PyCaret 4.0 ships one feature-engineering knob on the constructor: remove_outliers=True. Other 3.x knobs (polynomial features, group features, bin numeric features, trigonometric features, …) were deemed too domain-specific to keep as built-ins — do those upstream in your preprocessing code if you need them.

remove_outliers=True#

Fits an IsolationForest(contamination=0.05, random_state=session_id) on the transformed training set, drops the top 5% most anomalous rows from X_train / y_train / X_train_transformed / y_train_transformed, and leaves the test set untouched.

from pycaret.classification import ClassificationExperiment

exp = ClassificationExperiment(
    target="Purchase",
    remove_outliers=True,
).fit(data)

print(exp._fit_state["outliers_dropped"])  # → e.g. 37
print(exp.X_train.shape)                   # 5% smaller than without the flag

The fitted IsolationForest is not kept around — it's used once at fit time to filter the training rows, then discarded. The persisted preprocessing pipeline doesn't apply outlier filtering at predict time (your test / new data goes through unfiltered, by design).

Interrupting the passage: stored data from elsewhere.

(* ===== verification/NetInitProps.v ===== *)
(** * What [Net_init] leaves

    Which address each channel was opened for, within the arrays; the machine of the
    membership and the session layer are not touched. *)

From S2P Require Import Prelude NetTypes Configuration State Network Machine.
From S2P Require Import Demo ConfigState ConfigLoad ConfigDemo NetInit.

Section Trace.
Context {L : SpuLib} {X : Ext}.
Implicit Types s : St.

(** [s'] is [s] after some calls to the outside. *)
Definition called s s' : Prop := exists post, s' = s <| trace := trace s ++ post |>.
Definition later s s' : Prop := exists post, trace s' = trace s ++ post.
Lemma called_refl s : called s s.
Proof. exists []. rewrite app_nil_r. by destruct s. Qed.
Lemma called_trans s1 s2 s3 : called s1 s2 -> called s2 s3 -> called s1 s3.
Proof. intros [p ->] [q ->]. exists (p ++ q). rec_simpl_in_goal. by rewrite app_assoc. Qed.
Lemma later_refl s : later s s.
Proof. exists []. by rewrite app_nil_r. Qed.
Lemma later_trans s1 s2 s3 : later s1 s2 -> later s2 s3 -> later s1 s3.
Proof. intros [p E1] [q E2]. exists (p ++ q). by rewrite E2, E1, app_assoc. Qed.
Lemma called_later s s' : called s s' -> later s s'.
Proof. intros [p ->]. by exists p. Qed.

(** [c] is the channel that was opened at [a]. *)
Definition opened s (f : channel_flags) (a : spu_addr) (c : Z) : Prop := exists tr post,
  trace s = tr ++ [at_start (DL_init_channel_gen f a)] ++ post /\
  c = ext_ret (tr ++ [at_start (DL_init_channel_gen f a)]).
Lemma opened_later s s' f a c : later s s' -> opened s f a c -> opened s' f a c.
Proof.
  intros [p E] (tr & post & Ht & Hc). exists tr, (post ++ p). split; [|done]. rewrite E, Ht.
  by rewrite !app_assoc.
Qed.
Lemma wp_called E (c : call) (Q : Z -> St -> Prop) s : (forall r s', called s s' -> Q r s') -> wp E (ext_call c) Q s.
Proof. intros H. eapply wp_returns; [reflexivity|]. apply H. by exists [c]. Qed.
Lemma wp_called_do E (c : call) (Q : unit -> St -> Prop) s : (forall s', called s s' -> Q tt s') -> wp E (ext_do c) Q s.
Proof. intros H. unfold ext_do. wp_step. apply wp_called. intros r s' Hc. wp_step. by apply H. Qed.
Lemma wp_opened E f a (Q : Z -> St -> Prop) s :
  (forall r s', called s s' -> opened s' f a r -> Q r s') -> wp E (init_channel f a) Q s.
Proof.
  intros H. eapply wp_returns; [reflexivity|]. apply H; [by exists [at_start (DL_init_channel_gen f a)]|].
  exists (trace s), []. by rec_simpl_in_goal.
Qed.
End Trace.

Lemma length_swap_first {A} (x : A) l : length (swap_first (x :: l)) = length l.
Proof.
  unfold swap_first. cbn [tail]. destruct l as [|y l _] using rev_ind; [done|].
  rewrite last_snoc, removelast_last, length_app. cbn. lia.
Qed.

Section Props.
Context {L : SpuLib} {X : Ext} {C : ConfLib}.
Context (ignore : bool).
Implicit Types s : St.

(** ** The groups of a channel *)

Lemma join_groups_spec c fuel : forall done rest s, (length rest <= fuel)%nat ->
  wp may_exit (join_groups ignore fuel c done rest) (fun l s' => called s s' /\
    (length l <= length done + length rest)%nat /\ (ignore = false -> l = done ++ rest)) s.
Proof.
  assert (Hnil : forall (d : list (spu_addr * bool)) s, wp may_exit (mret d) (fun l s' => called s s' /\
    (length l <= length d + length (@nil (spu_addr * bool)))%nat /\ (ignore = false -> l = d ++ [])) s).
  { intros d s. wp_step. rewrite app_nil_r. split; [apply called_refl|]. split; [cbn; lia|done]. }
  induction fuel as [|n IH]; intros done [|[a b] rest] s Hf; cbn [join_groups]; [apply Hnil|cbn in Hf; lia|apply Hnil|].
  assert (Hnext : forall s1, called s s1 -> wp may_exit (join_groups ignore n c (done ++ [(a, b)]) rest)
    (fun l s' => called s s' /\ (length l <= length done + length ((a, b) :: rest))%nat /\
      (ignore = false -> l = done ++ (a, b) :: rest)) s1).
  { intros s1 H1. eapply wp_mono; [apply IH; cbn in Hf; lia|]. intros l s2 (H2 & Hl & Hi).
    split; [by eapply called_trans|]. rewrite length_app in Hl. cbn in *. split; [lia|].
    intros Hig. rewrite (Hi Hig). by rewrite <-app_assoc. }
  wp_step; [apply Hnext, called_refl|].
  wp_step. wp_step. wp_step. apply wp_called. intros ret s1 H1. wp_step; [by apply Hnext|].
  wp_step. wp_step; [done|]. wp_step. wp_step. wp_step. wp_step; [done|].
  eapply wp_mono; [apply IH; rewrite length_swap_first; cbn in Hf; lia|].
  intros l s2 (Hc & Hl & _). split; [by eapply called_trans|]. rewrite length_swap_first in Hl. cbn.
  split; [lia|]. intros Hig. by rewrite Hig in *.
Qed.

(** ** The interfaces *)

(** What the code between two channels leaves alone. *)
Definition fixed s := (My s, Config s, Bcast_needed s, Bcast_addrs s).
Lemma called_fixed s s' : called s s' ->
  fixed s' = fixed s /\ Bcast_channel s' = Bcast_channel s /\ Token_channel s' = Token_channel s.
Proof. by intros [p ->]. Qed.

Definition is_daemon (x : spread_if) : Prop := Is_IfType_Daemon (iftype x) = true.
#[export] Instance is_daemon_dec x : Decision (is_daemon x).
Proof. unfold is_daemon. apply _. Defined.

Definition bound_at s (a : spu_addr) (c : Z) : Prop := exists reuse, opened s (RECV_REUSE reuse) a c.
Definition token_port (my : proc) (a : spu_addr) : spu_addr :=
  spu_addr_ip_set_port a (spu_addr_ip_get_port (proc_addr my) + 1).
(** The addresses of the segment, with those marked that the interfaces [ds] receive for. *)
Definition marks (my : proc) (ds : list spread_if) (addrs : list spu_addr) : list (spu_addr * bool) :=
  foldl (fun l x => (bind_marks my (ifaddr x) l).1) (map (fun a => (a, false)) addrs) ds.

Lemma length_mark_first a l : length (mark_first a l) = length l.
Proof. induction l as [|[b m] l IH]; [done|]. cbn. destruct (same_addr a b); cbn; [done|by rewrite IH]. Qed.
Lemma length_bind_marks my a l : length (bind_marks my a l).1 = length l.
Proof. unfold bind_marks. destruct (_ && _); cbn; [apply length_map|apply length_mark_first]. Qed.
Lemma fst_mark_first a l : map fst (mark_first a l) = map fst l.
Proof. induction l as [|[b m] l IH]; [done|]. cbn. destruct (same_addr a b); cbn; [done|by rewrite IH]. Qed.
Lemma fst_bind_marks my a l : map fst (bind_marks my a l).1 = map fst l.
Proof.
  unfold bind_marks. destruct (_ && _); cbn; [|apply fst_mark_first]. rewrite map_map. by apply map_ext; intros [].
Qed.
Lemma fst_marks my ds addrs : map fst (marks my ds addrs) = addrs.
Proof.
  assert (H : forall l, map fst (foldl (fun l x => (bind_marks my (ifaddr x) l).1) l ds) = map fst l).
  { induction ds as [|x ds IH]; intros l; [done|]. cbn [foldl]. by rewrite IH, fst_bind_marks. }
  unfold marks. rewrite H, map_map. apply map_id.
Qed.

(** After the interfaces [ds]. *)
Record bound_ifs (s0 : St) (ds : list spread_if) (l : list (spu_addr * bool)) s : Prop := {
  bi_later : later s0 s;
  bi_fixed : fixed s = fixed s0;
  bi_length : (length l <= length (Bcast_addrs s0))%nat;
  bi_marks : ignore = false -> l = marks (My s0) ds (Bcast_addrs s0);
  bi_bcast : Forall2 (fun x c => bound_at s (ifaddr x) c) ds (Bcast_channel s);
  bi_token : Forall2 (fun x t => opened s RECV (token_port (My s0) (ifaddr x)) t) ds (Token_channel s)
}.

Lemma bound_later s s' (ds : list spread_if) cs : later s s' ->
  Forall2 (fun x c => bound_at s (ifaddr x) c) ds cs -> Forall2 (fun x c => bound_at s' (ifaddr x) c) ds cs.
Proof.
  intros H Hl. eapply Forall2_impl; [exact Hl|]. cbn beta. intros x c [r Hr]. exists r. by eapply opened_later.
Qed.
Lemma tokens_later s s' my (ds : list spread_if) ts : later s s' ->
  Forall2 (fun x t => opened s RECV (token_port my (ifaddr x)) t) ds ts ->
  Forall2 (fun x t => opened s' RECV (token_port my (ifaddr x)) t) ds ts.
Proof. intros H Hl. eapply Forall2_impl; [exact Hl|]. cbn beta. intros x t. by apply opened_later. Qed.

Lemma bind_interface_spec s0 ds x l s : bound_ifs s0 ds l s -> Z.of_nat (length ds) < MAX_INTERFACES_PROC ->
  wp may_exit (bind_interface ignore x l) (bound_ifs s0 (ds ++ if decide (is_daemon x) then [x] else [])) s.
Proof.
  intros [Hl Hf Hn Hm Hb Ht] Hds. unfold bind_interface.
  assert (EMy : My s = My s0) by (by injection Hf).
  pose proof (Forall2_length _ _ _ Hb) as Lb. pose proof (Forall2_length _ _ _ Ht) as Lt.
  wp_step. wp_step. wp_step. wp_step; [done|]. wp_step.
  { wp_step. rewrite decide_False by (unfold is_daemon; by destruct (Is_IfType_Daemon _)). rewrite app_nil_r. by split. }
  rewrite decide_True by (unfold is_daemon; by destruct (Is_IfType_Daemon _)).
  cbn zeta. wp_step. wp_step; [done|]. rewrite EMy in *.
  pose proof (length_bind_marks (My s0) (ifaddr x) l) as Ln.
  assert (Em : ignore = false -> (bind_marks (My s0) (ifaddr x) l).1 = marks (My s0) (ds ++ [x]) (Bcast_addrs s0)).
  { intros Hi. unfold marks. rewrite foldl_snoc. cbn. by rewrite (Hm Hi). }
  destruct (bind_marks (My s0) (ifaddr x) l) as [l1 own]. cbn [fst] in *.
  wp_step. apply wp_opened. intros c s1 C1 Hc. wp_step.
  eapply wp_mono; [by apply join_groups_spec|]. intros l2 s2 (C2 & Hl2 & Hi2).
  destruct (called_fixed _ _ (called_trans _ _ _ C1 C2)) as (Hf2 & Eb & Et).
  assert (Hs2 : later s s2) by (apply called_later; by eapply called_trans).
  wp_step. unfold add_bcast_channel. wp_step. wp_step. rewrite Eb. wp_step.
  wp_step; [bools_to_props; unfold MAX_BCAST_CHANNELS, MAX_ADDRS_SEGMENT in *; lia|]. wp_step.
  wp_step. apply wp_opened. intros t s3 C3 Htk. destruct (called_fixed _ _ C3) as (Hf3 & Eb3 & Et3).
  rec_simpl_in Hf3. rec_simpl_in Eb3. rec_simpl_in Et3.
  assert (Hs3 : later s2 s3) by (destruct C3 as [post ->]; by exists post).
  wp_step. unfold add_token_channel. wp_step. wp_step. rewrite Et3, Et. wp_step.
  wp_step; [bools_to_props; lia|]. wp_step. wp_step.
  set (s4 := s3 <| Token_channel := _ |>).
  assert (Hs4 : later s2 s4) by (destruct Hs3 as [post E]; by exists post).
  pose proof (later_trans _ _ _ Hs2 Hs4) as Hs.
  split; rec_simpl_in_goal.
  - by eapply later_trans.
  - unfold s4, fixed in *. rec_simpl_in_goal. congruence.
  - cbn in Hl2. lia.
  - intros Hi. rewrite (Hi2 Hi). by apply Em.
  - unfold s4 at 2. rec_simpl_in_goal. rewrite Eb3. apply Forall2_app.
    + by eapply bound_later.
    + constructor; [|constructor]. eexists. eapply opened_later; [|exact Hc].
      eapply later_trans; [by apply called_later|exact Hs4].
  - unfold s4 at 2. rec_simpl_in_goal. apply Forall2_app.
    + by eapply tokens_later.
    + constructor; [|constructor]. eapply opened_later; [|exact Htk].
      exists []. by rewrite app_nil_r.
Qed.
Lemma bind_loop_spec s0 (l : list spread_if) :
  Bcast_channel s0 = [] -> Token_channel s0 = [] -> Z.of_nat (length l) <= MAX_INTERFACES_PROC ->
  wp may_exit (for_fold l (map (fun a => (a, false)) (Bcast_addrs s0)) (bind_interface ignore))
    (fun marked s => bound_ifs s0 (filter is_daemon l) marked s) s0.
Proof.
  intros Eb Et Hl.
  apply (wp_for_fold_split _ _ _ _ (fun pre _ marked s => bound_ifs s0 (filter is_daemon pre) marked s)).
  - split; [apply later_refl|done|by rewrite length_map|done|by rewrite Eb|by rewrite Et].
  - intros pre x post marked s -> H.
    eapply wp_mono; [apply (bind_interface_spec s0 (filter is_daemon pre) x); [done|]|].
    + pose proof (length_filter is_daemon pre). rewrite length_app in Hl. cbn in Hl. lia.
    + intros marked' s'. rewrite filter_app, filter_cons, filter_nil. by destruct (decide (is_daemon x)).
Qed.

(** ** The addresses of the segment *)

Definition extra_at s (ab : spu_addr * bool) (c : Z) : Prop :=
  if ab.2 then c = 0 else opened s (RECV_REUSE true) ab.1 c.
Lemma extras_later s s' l cs : later s s' -> Forall2 (extra_at s) l cs -> Forall2 (extra_at s') l cs.
Proof.
  intros H Hl. eapply Forall2_impl; [exact Hl|]. intros [a []] c; [done|]. by apply opened_later.
Qed.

Why post-encoding, pre-scaling?#

IsolationForest works on numeric input. Running it on raw X_train would fail on categorical columns. Running on the imputed + ordinal- encoded train set works regardless of dtype. Running it before PowerTransformer / StandardScaler would mean the contamination threshold is computed on differently-distributed data than the estimator sees — so the order is:

impute → ordinal-encode → IsolationForest → power → scale

Why not on the test set?#

You want to evaluate on the data that mirrors production. Production data isn't outlier-filtered — neither should your holdout be.

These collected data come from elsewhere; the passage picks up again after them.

(* ===== verification/Spread.v ===== *)
(** * The start of the daemon: [Sess_init] of session.c, spread.c and [Stat_init] of status.c

    The sockets clients connect to, the command line, and [main] up to the loop of the events. *)

From S2P Require Import Prelude NetTypes Configuration State Network SessionLayer Delivery Send Protocol.
From S2P Require Import Stdutil Message SessState Sessions Acm SessAuth GroupsHandle SessionC ConfigState.
From S2P Require Import ConfigParse ConfigLoad AccessFiles NetInit.

(** * The start and the end of the sessions: [Sess_init] and [Sess_fini] of session.c

    The protocol is started from here, on the channels [Net_init] opens; then the sockets clients
    connect to are opened, one for each interface that is for clients and one in the file
    system, and the groups begin. *)

Definition IFTYPE_CLIENT : Z := 0x2.
Definition Is_IfType_Client (t : Z) : bool := truth (Z.land t IFTYPE_CLIENT).

Section SessInit.
Context {L : SpuLib} {R : SessLib} {U : Stdutil} {C : ConfLib}.
(** [Conf_get_ignore_multicast_join_errors()] and [Conf_get_port_reuse_type()] *)
Variables (ignore : bool) (reuse : port_reuse).

Definition AF_UNIX : Z := 1.

Definition Sess_activate_port_reuse (mbox : Z) : M St unit :=
  ret ← ext_call (setsockopt mbox SO_REUSEADDR 1); fatal_if (negb (ret =? 0)).

(** The port clients connect to: that of the daemon's address. *)
Definition Sess_port (s : St) : Z := spu_addr_ip_get_port (proc_addr (My s)).

(** [Accept_inet_mbox[Accept_inet_mbox_num++] = mbox] *)
Definition add_accept_inet (mbox : Z) : M St unit :=
  l ← gget Accept_inet_mbox;
  undef_if (MAX_INTERFACES_PROC <=? Z.of_nat (length l));;
  gset (fun x => x <| Accept_inet_mbox := l ++ [mbox] |>).

Definition accept_interface (x : spread_if) : M St unit :=
  if negb (Is_IfType_Client (iftype x) || Is_IfType_Any (iftype x)) then mret tt else
  let a := ifaddr x in
  port ← gets Sess_port;
  fatal_if (negb (port =? spu_addr_ip_get_port a));;
  mbox ← ext_call (at_start (socket (spu_addr_family a)));
  fatal_if (mbox =? -1);;
  when (match reuse with PORT_REUSE_ON => true | _ => false end) (Sess_activate_port_reuse mbox);;
  when (negb (Is_IfType_Any (iftype x)) && match reuse with PORT_REUSE_AUTO => true | _ => false end)
    (Sess_activate_port_reuse mbox);;
  ret ← ext_call (at_start (bind_inet mbox
    (if Is_IfType_Any (iftype x) then spu_addr_ip_set_unspecified a else a)));
  fatal_if (negb (ret =? 0));;
  ret ← ext_call (at_start (listen mbox 25));
  fatal_if (negb (ret =? 0));;
  add_accept_inet mbox.

Definition accept_unix : M St unit :=
  mbox ← ext_call (at_start (socket AF_UNIX));
  fatal_if (mbox =? -1);;
  port ← gets Sess_port;
  ext_do (at_start (unlink_unix port));;
  ret ← ext_call (at_start (bind_unix mbox port));
  fatal_if (negb (ret =? 0));;
  ext_do (at_start (chmod_unix port));;
  ret ← ext_call (at_start (listen mbox 5));
  fatal_if (ret <? 0);;
  gset (fun x => x <| Accept_unix_mbox := mbox |>).

Definition Sess_init : M St unit :=
  Sess_init_sessions;;
  gset (fun x => x <| Num_sessions := 0 |> <| gs_num_sessions := 0 |> <| gs_message_delivered := 0 |>
    <| Session_threshold := LOW_PRIORITY |> <| Protocol_threshold := LOW_PRIORITY |>);;
  Prot_init_down_queues;;
  Prot_set_down_queue NORMAL_DOWNQUEUE;;
  Prot_init (Net_init ignore);;
  gset (fun x => x <| Accept_inet_mbox := [] |>);;
  my ← gets My;
  for_each (ifc my) accept_interface;;
  accept_unix;;
  Sess_attach_accept;;
  G_init.

Definition Sess_fini : M St unit :=
  mbox ← gget Accept_unix_mbox;
  ext_do (close mbox);;
  port ← gets Sess_port;
  ext_do (at_start (unlink_unix port)).
End SessInit.

(** ** The command line *)

Record command_line := mk_command_line { My_name : option string; Config_file : string; Log : bool }.

(** [memcpy( My_name_buf, v, strlen( v ) )]: the end of a longer name stays. *)
Definition overwrite (v buf : string) : string :=
  String.append v (String.substring (String.length v) (String.length buf - String.length v) buf).

(** [None] is an exit with the help, or on a name that is too long. *)
Fixpoint read_args (My_name_buf : string) (u : command_line) (argv : list string) : option command_line :=
  match argv with
  | [] => Some u
  | [_] => None
  | a :: v :: argv =>
      if String.prefix "-n" a then
        if MAX_PROC_NAME - 1 <? Z.of_nat (String.length v) then None else
        let buf := overwrite v My_name_buf in
        read_args buf (mk_command_line (Some buf) (Config_file u) (Log u)) argv
      else if String.prefix "-c" a then
        if 512 <=? Z.of_nat (String.length v) then None else
        read_args My_name_buf (mk_command_line (My_name u) v (Log u)) argv
      else if String.prefix "-l" a then
        if String.eqb v "y" then read_args My_name_buf (mk_command_line (My_name u) (Config_file u) true) argv
        else if String.eqb v "n" then read_args My_name_buf (mk_command_line (My_name u) (Config_file u) false) argv
        else None
      else None
  end.
Definition Usage (argv : list string) : option command_line :=
  read_args "" (mk_command_line None "spread.conf" false) argv.

Definition SP_RUNTIME_DIR : string := "/var/run/spread".
Definition SP_USER : string := "spread".
Definition SP_GROUP : string := "spread".

Section Main.
Context {L : SpuLib} {R : SessLib} {U : Stdutil} {C : ConfLib}.
(** The files: the configuration of a name, spread.access_ip; the addresses of the machine;
    [stdhcode_oaat] of the bytes of a time and of an id. *)
Variables (conf_file_at : string -> conf_file) (access_ip : option (list Z)) (ips : list spu_addr).
Variables (hash_of_time hash_of_id : Z -> Z).
Abbreviation P := (M load_st).

Definition Conf_get_runtime_dir (s : load_st) : string := default SP_RUNTIME_DIR (RuntimeDir s).
Definition Conf_get_user (s : load_st) : string := default SP_USER (User s).
Definition Conf_get_group (s : load_st) : string := default SP_GROUP (Group s).

(** [Report_channel] and the variables of the report are not part of the state. *)
Definition Stat_init : M St unit :=
  my ← gets My;
  _ ← ext_call E_get_time;
  ext_do (at_start (DL_init_channel_gen (mk_channel_flags true true false)
    (spu_addr_ip_set_port (proc_addr my) 0))).

Definition seed_rand : M St unit :=
  t ← ext_call E_get_time;
  my ← gets My;
  ext_do (at_start (set_rand (Z.lxor (i32 (hash_of_time t)) (i32 (hash_of_id (id my)))))).

(** A root process looks at the directory of the Unix socket. *)
Definition check_socket_dir : M St unit :=
  euid ← ext_call (at_start geteuid);
  when (euid =? 0) (r ← ext_call (at_start stat_socket_dir); fatal_if (negb (r =? 0))).

(** [user], [group] and [dir] are those of the configuration. *)
Definition drop_privileges (user group dir : string) : M St unit :=
  euid ← ext_call (at_start geteuid);
  when (euid =? 0) (
    gid ← ext_call (at_start (getgrnam group)); fatal_if (gid <? 0);;
    uid ← ext_call (at_start (getpwnam user)); fatal_if (uid <? 0);;
    r ← ext_call (at_start (chdir dir)); fatal_if (r <? 0);;
    r ← ext_call (at_start (chroot dir)); fatal_if (r <? 0);;
    r ← ext_call (at_start (setgroups gid)); fatal_if (r <? 0);;
    r ← ext_call (at_start (setgid gid)); fatal_if (r <? 0);;
    r ← ext_call (at_start (setuid uid)); fatal_if (r <? 0)).

(** Up to [E_handle_events].  [MaxSessionMessages] of configuration.c has a place in both
    states: the sessions read the one of theirs. *)
Definition main (argv : list string) : P unit :=
  u ← or_fail Fatal (Usage argv);
  on_daemon (null_init;; ip_init access_ip;; permit_init;; Acm_init);;
  Conf_init (conf_file_at (Config_file u)) ips (My_name u);;
  s ← gets (fun s => s);
  on_daemon (
    gset (fun x => x <| MaxSessionMessages := conf_MaxSessionMessages s |>);;
    ext_do (at_start E_init);;
    seed_rand;;
    check_socket_dir;;
    Sess_init (IgnoreMulticastJoinErrors s) (SocketPortReuse s);;
    Stat_init;;
    drop_privileges (Conf_get_user s) (Conf_get_group s) (Conf_get_runtime_dir s);;
    when (Log u) (ext_do (at_start Log_init))).
End Main.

Combining with other flags#

remove_outliers composes with everything else:

exp = ClassificationExperiment(
    target="Purchase",
    normalize=True,
    transformation=True,
    remove_outliers=True,
    feature_selection=True,
).fit(data)

Order is fixed: outliers are filtered first (so feature selection sees the cleaner distribution), then power transform, then scaling, then feature selection.

Tuning the contamination#

Set the contamination differently from the default 0.05? It's not exposed as a flag yet — open an issue if you need it. The current 0.05 matches the legacy outliers_threshold=0.05 default, which is "throw out the obvious 5% of weird rows."

If you need finer control, fit your own IsolationForest upstream and pass the cleaned frame to Experiment.fit().